Cationic antimicrobial peptides (AMPs) are toxic to microbes, such as bacteria and fungi, and have been increasingly studied as an alternative to traditional antibiotics, in part because AMPs are bactericidal with a minimum risk of developing bacterial resistance. Indolicidin (IL) is an AMP derived from bovine neutrophils that is unique due to its high prevalence of tryptophan and proline amino acids and its disordered structure. In addition to its antimicrobial activity, IL has exhibited toxicity toward mammalian cells, resulting in hemolysis. Although the precise physicochemical mechanism of IL cytotoxicity is unknown, its interactions with lipid bilayers are the primary focus of investigation. We conducted all-atom replica-exchange molecular dynamics simulations with solute tempering (REST) to rigorously explore the interactions between IL and a dimyristoylphosphatidylcholine (DMPC) bilayer and establish the atomistic basis of IL binding.

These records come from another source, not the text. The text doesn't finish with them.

(* ===== verification/AgentMain.v ===== *)
(** * AgentMain: failover and the agent's main loop

    [Failover] models [agent/src/metrics/failover_client.cpp]; [Client] the
    answers of [metrics_client.cpp]; [MainLoop] the loop of [RunAgent] in
    [agent/src/main.cpp]: heartbeats, the bounded memory buffer, spilling to
    disk, sending, draining the disk and the backpressure interval.  The
    collector connection is the interface [Uplink], the disk queue the
    interface [SpillStore]; random trace ids and log lines are left out. *)
From stdpp Require Import base gmap strings list.
From Stdlib Require Import ZArith Lia.
From S2P Require Import Prelude Proto DiskBuffer.
Import Str.
#[local] Open Scope string_scope.
#[local] Open Scope list_scope.

Module Failover.
Definition kMaxStrikes : Z := 3.

Record client : Type := mkClient {
  m_endpoints : list string;
  m_current : nat;
  m_strikes : Z;
  m_failovers : Z;
}.

Definition FailoverClient (endpoints : list string) : client :=
  mkClient (match endpoints with [] => ["localhost:50051"] | _ => endpoints end) 0 0 0.

(** [None] would be an out-of-range access. *)
Definition CurrentEndpoint (c : client) : option string := m_endpoints c !! m_current c.

(** The flag tells that the client moved to the next endpoint. *)
Definition OnSendFailure (c : client) : bool * client :=
  let strikes := (m_strikes c + 1)%Z in
  if (strikes <? kMaxStrikes)%Z then
    (false, mkClient (m_endpoints c) (m_current c) strikes (m_failovers c))
  else
    (true, mkClient (m_endpoints c) (Nat.modulo (m_current c + 1) (length (m_endpoints c))) 0
             (Int.u64 (m_failovers c + 1))).

Definition OnSendSuccess (c : client) : client :=
  mkClient (m_endpoints c) (m_current c) 0 (m_failovers c).

Definition FailoverCount (c : client) : Z := m_failovers c.
Definition EndpointCount (c : client) : nat := length (m_endpoints c).

Record good (c : client) : Prop := {
  good_current : (m_current c < length (m_endpoints c))%nat;
  good_strikes : (0 <= m_strikes c < kMaxStrikes)%Z;
}.

Lemma good_new l : good (FailoverClient l).
Proof. split; destruct l; simpl; unfold kMaxStrikes; lia. Qed.

Lemma good_failure c : good c -> good (snd (OnSendFailure c)).
Proof.
  intros [H1 H2]. unfold OnSendFailure, kMaxStrikes in *. destruct (_ <? _)%Z eqn:E; bool_hyps; split; simpl;
    unfold kMaxStrikes; try lia.
  apply Nat.mod_upper_bound. lia.
Qed.

Lemma good_success c : good c -> good (OnSendSuccess c).
Proof. intros [H1 H2]. split; simpl; [done|unfold kMaxStrikes; lia]. Qed.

We also performed REST simulations of IL in water to probe the conformational changes in IL between water and bilayer environments. Our simulations demonstrate that IL, which predominantly adopts random coil conformations in both environments, loses turn structure and tertiary contacts, extending upon binding to the bilayer. IL interactions with the bilayer are stabilized by its positively charged C-terminus, which features two arginines that anchor to the bilayer and coordinate lipid phosphate groups. When IL binds to the bilayer, it largely resides in the interfacial region and its adsorption to the bilayer results in peptide desolvation. IL depletes the lipid density in its binding footprint, disrupting fatty acid tails of nearby lipids. These results are highlighted by a bilayer-aware clustering analysis, which shows that IL adopts dominant inserted and partially surface-bound states. We demonstrate that our simulation results are in good agreement with the available experimental data. Consequently, our simulations provide a complementary view of binding of IL to lipid bilayers that further elucidates its molecular mechanism.